Stored items
== Segment start ==
(** X11: a [createVote] that returned moves the vote score that
    [getQuestionById] shows for the voted Question by +1 for an UPVOTE and
    by -1 for a DOWNVOTE, and changes nothing else in the record; the record
    of any other Question stays as it was. *)
Theorem createVote_moves_numVotes
    (ctx ctx' : Context) (iv : createVote.input) (g : Generated)
    (iq : getQuestionById.input) (db db1 : Db)
    (v : QuestionsQuestionVote.t) (q : Question.t) :
  createVote.resolve ctx iv g db = (db1, Returns v) ->
  getQuestionById.resolve ctx' iq db = (db, Returns q) ->
  getQuestionById.resolve ctx' iq db1
  = (db1,
     Returns (setNumVotes
                (Question.numVotes q
                 + (if String.eqb (createVote.questionId iv) (getQuestionById.id iq)
                    then contribution v else 0)) q))
  /\ contribution v
     = (if String.eqb (createVote.vote iv) Vote.UPVOTE then 1
        else if String.eqb (createVote.vote iv) Vote.DOWNVOTE then -1 else 0).
Proof.
  unfold createVote.resolve. intros Hc Hq.
  apply vote_create_cases in Hc. destruct Hc as [Hv [-> _]].
  apply getQuestionById_Returns in Hq. destruct Hq as [_ [row [Hrow Hs]]].
  split; [| rewrite Hv; reflexivity].
  rewrite getQuestionById_unfold.
  change (questionsQuestion.lookup (getQuestionById.id iq)
            (withVotes (votes db ++ [v]) db))
    with (questionsQuestion.lookup (getQuestionById.id iq) db).
  rewrite Hrow. f_equal.
  destruct (lookup_Some_id _ _ _ Hrow) as [_ Hid].
  apply shape_Returns in Hs. destruct Hs as [first [rest [He ->]]].
  cbn [questionsQuestion.include QuestionData.encounters QuestionData.votes] in He.
  unfold shape.
  cbn [questionsQuestion.include QuestionData.encounters QuestionData.votes
         withVotes encounters votes answers comments users].
  rewrite He. cbn [nth_error]. f_equal.
  unfold ofQuestion at 1. rewrite filter_app. cbn [filter].
  replace (QuestionsQuestionVote.questionId v) with (createVote.questionId iv)
    by (rewrite Hv; reflexivity).
  rewrite Hid.
  destruct (String.eqb (createVote.questionId iv) (getQuestionById.id iq)).
  - fold (ofQuestion QuestionsQuestionVote.questionId (getQuestionById.id iq) (votes db)).
    rewrite reduceVotes_snoc. rewrite <- Hid. reflexivity.
  - rewrite app_nil_r.
    fold (ofQuestion QuestionsQuestionVote.questionId (getQuestionById.id iq) (votes db)).
    rewrite Z.add_0_r. rewrite <- Hid. reflexivity.
Qed.
(** C8: in every call of [Session.run], [RUN] and then [PULL_ALL] are
    appended to the outgoing buffer and flushed by one [send], and every
    [fetch_next] of the call comes after that; on an open connection the
    two messages go on the wire together, in this order, behind what the
    buffer held. *)
Theorem Session_run_pipelines (statement : Statement) (p : option Parameters)
    (t : Text) (s : State) o s' :
  statement_text statement = Returns t ->
  Session_run hydrated statement p s = (o, s') ->
  (exists n,
     events (connection s')
     = events (connection s)
       ++ [EvAppend (RUN t (default [] p)); EvAppend PULL_ALL; EvSend]
       ++ repeat EvFetch n)
  /\ (forall before after,
        events (connection s')
        = events (connection s) ++ before ++ EvFetch :: after ->
        exists more,
          before
          = [EvAppend (RUN t (default [] p)); EvAppend PULL_ALL; EvSend] ++ more)
  /\ (released (connection s) = false ->
      sent (connection s')
      = sent (connection s) ++ outgoing (connection s)
        ++ [RUN t (default [] p); PULL_ALL]
      /\ outgoing (connection s') = []).
Proof.
  intros Ht Hrun.
  destruct (Session_run_trace _ _ _ _ _ _ Ht Hrun) as [[n Hn] Hsent].
  split; [now exists n|]. split; [|exact Hsent].
  intros before after H. rewrite Hn in H. apply app_inv_head in H.
  destruct before as [|x [|y [|z more]]]; try discriminate.
  injection H as -> -> -> _. now exists more.
Qed.

(** *** What a call of [Session.run] leaves alone *)

Lemma wf_frame (s s' : State) : frame s s' -> wf s -> wf s'.
Proof.
  intros [] [Hq Hh]. split.
  - destruct fr_responses0 as [k ->].
    assert (Hlen : length (response_heap s') = length (response_heap s)).
    { rewrite <- (length_fmap on_failure (response_heap s')), fr_on_failure0.
      apply length_fmap. }
    rewrite Hlen. now apply Forall_drop.
  - now rewrite fr_on_failure0.
Qed.

Lemma wf_prepared (t : Text) (p : Parameters) (s : State) :
  wf s -> wf (prepared t p s).
Proof.
  intros [Hq Hh]. split; simpl.
  - rewrite length_app. simpl. apply Forall_app. split.
    + eapply Forall_impl; [exact Hq|]. simpl. intros; lia.
    + repeat constructor; lia.
  - rewrite fmap_app. apply Forall_app. split; [assumption|].
    repeat constructor; eexists; reflexivity.
Qed.
(** C6 fails as stated: a frame whose [response] is the empty string, which
    begins with neither opener, sets no final response and does not end the
    stream. *)
Lemma empty_response_is_not_final :
  JSON_parse Samples.empty_response_frame =
  Some (JObj [(lit "response", JStr [])]) /\
  literal_style [] = false /\
  process_frame Samples.fresh_world Samples.empty_response_frame =
  Continue Samples.fresh_world /\
  store (startStreaming []
           (Body [Chunk Samples.empty_response_frame;
                  Chunk Samples.delivered_frame])
           Samples.fresh_world) =
  addEvent Samples.delivered_event (setStreaming true initialState).
Proof.
  repeat split; vm_compute; reflexivity.
Qed.

End Store.

(** ** The quasi-JSON normaliser *)

Section Normaliser.

Import GroupStore Literal.
Local Open Scope N_scope.

(** *** Words that do not occur *)

Lemma startsWith_cut (pat : str) : forall (s : str) (q : N) (b : str),
  ~ In q pat -> startsWith (s ++ q :: b) pat = true -> startsWith s pat = true.
Proof.
  induction pat as [|c pat IH]; intros s q b Hq H; [reflexivity|].
  destruct s as [|d s]; simpl in *.
  - apply andb_prop in H as [H _]. apply N.eqb_eq in H. subst. tauto.
  - apply andb_prop in H as [H1 H2]. rewrite H1. simpl.
    apply (IH s q b); tauto.
Qed.

Lemma occurs_cons (pat : str) (c : N) (s : str) :
  occurs pat (c :: s) = startsWith (c :: s) pat || occurs pat s.
Proof. reflexivity. Qed.

Lemma occurs_cons_sep (pat : str) (q : N) (b : str) :
  pat <> [] -> ~ In q pat -> occurs pat (q :: b) = occurs pat b.
Proof.
  intros Hne Hq. destruct pat as [|c pat]; [contradiction|].
  simpl. destruct (c =? q) eqn:E; [|reflexivity].
  apply N.eqb_eq in E. subst. simpl in Hq. tauto.
Qed.

Lemma occurs_sep (pat : str) (q : N) (b : str) : forall a : str,
  pat <> [] -> ~ In q pat ->
  occurs pat a = false -> occurs pat b = false ->
  occurs pat (a ++ q :: b) = false.
Proof.
  induction a as [|c a IH]; intros Hne Hq Ha Hb.
  - simpl app. now rewrite occurs_cons_sep.
  - rewrite occurs_cons in Ha. apply orb_false_elim in Ha as [Hs Ha].
    rewrite <- app_comm_cons, occurs_cons, (IH Hne Hq Ha Hb), orb_false_r.
    rewrite app_comm_cons.
    destruct (startsWith ((c :: a) ++ q :: b) pat) eqn:E; [|reflexivity].
    apply startsWith_cut in E; [congruence|assumption].
Qed.

(** A word that does not occur is not replaced. *)
Lemma replaceAll_absent (pat rep : str) : forall s : str,
  occurs pat s = false -> replaceAll pat rep s = s.
Proof.
  unfold replaceAll. induction s as [|c s IH]; intros H; [reflexivity|].
  rewrite occurs_cons in H. apply orb_false_elim in H as [Hs Ho].
  cbn [replace_from]. rewrite Hs. f_equal. now apply IH.
Qed.

(** *** The quotes *)

Lemma replaceAll_quotes (s : str) :
  replaceAll (lit "'") (litq "`") s = map requote s.
Proof.
  unfold replaceAll. induction s as [|c s IH]; [reflexivity|].
  cbn [replace_from map]. unfold requote at 1.
  change (startsWith (c :: s) (lit "'")) with ((39 =? c) && true).
  rewrite andb_true_r, N.eqb_sym.
  destruct (c =? 39); simpl; now rewrite IH.
Qed.

Lemma clean_plain (s : str) : clean s = true -> forallb plain_unit s = true.
Proof.
  unfold clean. intros H.
  now apply andb_prop in H as [H _]; apply andb_prop in H as [H _];
    apply andb_prop in H as [H _].
Qed.

Lemma requote_plain (s : str) :
  forallb plain_unit s = true -> map requote s = s.
Proof.
  induction s as [|c s IH]; intros H; [reflexivity|].
  simpl in H. apply andb_prop in H as [Hc Hs].
  simpl. rewrite (IH Hs). f_equal.
  unfold plain_unit in Hc. unfold requote.
  destruct (c =? 39); [|reflexivity].
  now rewrite andb_false_r in Hc.
Qed.

Lemma clean_fields_cons (kv : str * str) (rest : list (str * str)) :
  clean_fields (kv :: rest) = true ->
  clean (fst kv) = true /\ clean (snd kv) = true /\ clean_fields rest = true.
Proof.
  unfold clean_fields. simpl. intros H.
  apply andb_prop in H as [H1 H2]. apply andb_prop in H1 as [Hk Hv].
  auto.
Qed.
== Segment end ==
How many lines of the records contain "then"? Answer with the number only.

4